Hi Terry, I first want to let you know how much I enjoy your emails. Please keep them coming.
Just to bring you up to date with my situation, I am almost out of the multifamily rental business. Of the approximately 50 condos that I bought during the 2009 thru 2014 period, I now only have 10. I have been donating one condo a year to my Family Foundation (https://www.raglandfamilyfoundation.com/) and have used the others along with my two apartment complexes to support 1031 exchanges for mostly industrial property.
Including the autoplex on Miramar Road that you helped me buy, I now own approximately 300,000 sq-ft of industrial rental space and one approximately 25,000 sq-ft office building. I have good property managers so I am now only moderately busier than I would like to be.

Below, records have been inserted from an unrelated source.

(* ===== verification/GoNet.v ===== *)
(** * IP addresses of the Go standard library

    [net.ParseIP] accepts an IPv4 address in dotted decimal form or an IPv6
    address without a zone; here only whether it returns nil. *)

From S2P Require Import Prelude GoStrings.
Open Scope Z_scope.

(** [parseIPv4Fields]: four decimal fields up to 255 without leading zeros.
    [first] is true before the first character, [dot] after a dot. *)
Fixpoint ipv4_fields (first dot : bool) (pos val digits : Z) (s : string) : bool :=
  match s with
  | "" => 3 <=? pos
  | String c rest =>
      if is_digit c then
        let val' := val * 10 + digit_val c in
        if (digits =? 1) && (val =? 0) then false
        else if 255 <? val' then false
        else ipv4_fields false false pos val' (digits + 1) rest
      else if bool_decide (c = "."%char) then
        if first || bool_decide (rest = "") || dot then false
        else if pos =? 3 then false
        else ipv4_fields false true (pos + 1) 0 0 rest
      else false
  end.
Definition parse_ipv4 (s : string) : bool := ipv4_fields true false 0 0 0 s.

Definition is_hex (c : ascii) : bool :=
  is_digit c || ((97 <=? chr_code c) && (chr_code c <=? 102)) || ((65 <=? chr_code c) && (chr_code c <=? 70)).

(** The hexadecimal digits at the start of a string, and the rest. *)
Fixpoint span_chr (f : ascii → bool) (s : string) : string * string :=
  match s with
  | "" => ("", "")
  | String c rest => if f c then let '(a, b) := span_chr f rest in (String c a, b) else ("", s)
  end.

(** [parseIPv6]: [i] bytes are filled, [ellipsis] when [::] was seen.  A group
    has at most four digits; eight groups suffice as fuel. *)
Fixpoint ipv6_groups (fuel : nat) (i : Z) (ellipsis : bool) (s : string) : bool :=
  let finish (i : Z) (ellipsis : bool) (s : string) :=
    bool_decide (s = "") && (if i <? 16 then ellipsis else negb ellipsis) in
  match fuel with
  | O => finish i ellipsis s
  | S fuel =>
      let '(group, rest) := span_chr is_hex s in
      if (4 <? Z.of_nat (String.length group)) || bool_decide (group = "") then false
      else match rest with
           | "" => finish (i + 2) ellipsis ""
           | String c rest' =>
               if bool_decide (c = "."%char) then
                 if (negb ellipsis && negb (i =? 12)) || (16 <? i + 4) then false
                 else parse_ipv4 s && finish (i + 4) ellipsis ""
               else if negb (bool_decide (c = ":"%char)) || bool_decide (rest' = "") then false
               else match cut_prefix ":" rest' with
                    | Some rest'' =>
                        if ellipsis then false
                        else if decide (rest'' = "") then finish (i + 2) true ""
                        else ipv6_groups fuel (i + 2) true rest''
                    | None => ipv6_groups fuel (i + 2) ellipsis rest'
                    end
           end
  end.
Definition parse_ipv6 (s : string) : bool :=
  match cut_prefix "::" s with
  | Some rest => bool_decide (rest = "") || ipv6_groups 8 0 true rest
  | None => ipv6_groups 8 0 false s
  end.

(** The first of the characters [.], [:] and [%] decides; an address with a
    zone is not an IP. *)
Fixpoint address_kind (s : string) : option ascii :=
  match s with
  | "" => None
  | String c rest =>
      if bool_decide (c = "."%char) || bool_decide (c = ":"%char) || bool_decide (c = "%"%char)
      then Some c else address_kind rest
  end.

Definition ParseIP (s : string) : bool :=
  match address_kind s with
  | Some c => if decide (c = "."%char) then parse_ipv4 s
              else if decide (c = ":"%char) then negb (contains_chr "%" s) && parse_ipv6 s
              else false
  | None => false
  end.

Example ParseIP_ex :
  ParseIP <$> ["10.0.0.1"; "10.0.0"; "10.0.0.256"; "10.00.0.1"; "::1"; "::"; "1:2:3:4:5:6:7:8"; "1:2:3:4:5:6:7::";
               "1::2::3"; "::ffff:10.0.0.1"; "1:2:3:4:5:6:7:8:9"; "fe80::1%eth0"; "node-1"; "node.a"; "1:2:3:4:5:6:1.2.3.4"; "12345::"] =
  [true; false; false; false; true; true; true; true; false; true; false; false; false; false; true; false].
Proof. by vm_compute. Qed.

To comment on some of your past emails;
The biggest mistake that I ever made in my life was and continues to be was deciding to build my own house. In 2008, thinking that if I had a larger nicer place I could encourage more of my family members to visit me instead of me trying to visit them. With that thought in mind, I decided to tear down my then-existing house and build a larger, nicer one thinking “How Hard Could It Be?”.
It took 3 years (2008 thru 2010) to get my building plans approved but I had to postpone the building phase because I was in the middle of buying discounted condos. In 2011 I was ready to start building but I found out that my permit had expired and it took another 2 years to get it reapproved. The first building stage was to build a larger detached garage with a guest apartment upstairs and that took 4 years. I am currently living in that guest apartment while I try to finish building the main house.
What started out as an exciting project, it is now going on 15 years with at least one more year to go and so much expense that I am unlikely to live long enough for the appreciation to get me to a break-even point on the cost. Most definitely the “Biggest Mistake in My Life.”
In one of your emails, you requested phrases for thought. The one that I have always liked but may not be what you were looking for is;
“All Things in Moderation, Including Moderation”
One other thing, I have realized that I desperately need to get myself in better shape and I am looking for a trained to help me out. Do you have any advice on how to pick a gym and find a trainer?
Thanks Terry, stay well.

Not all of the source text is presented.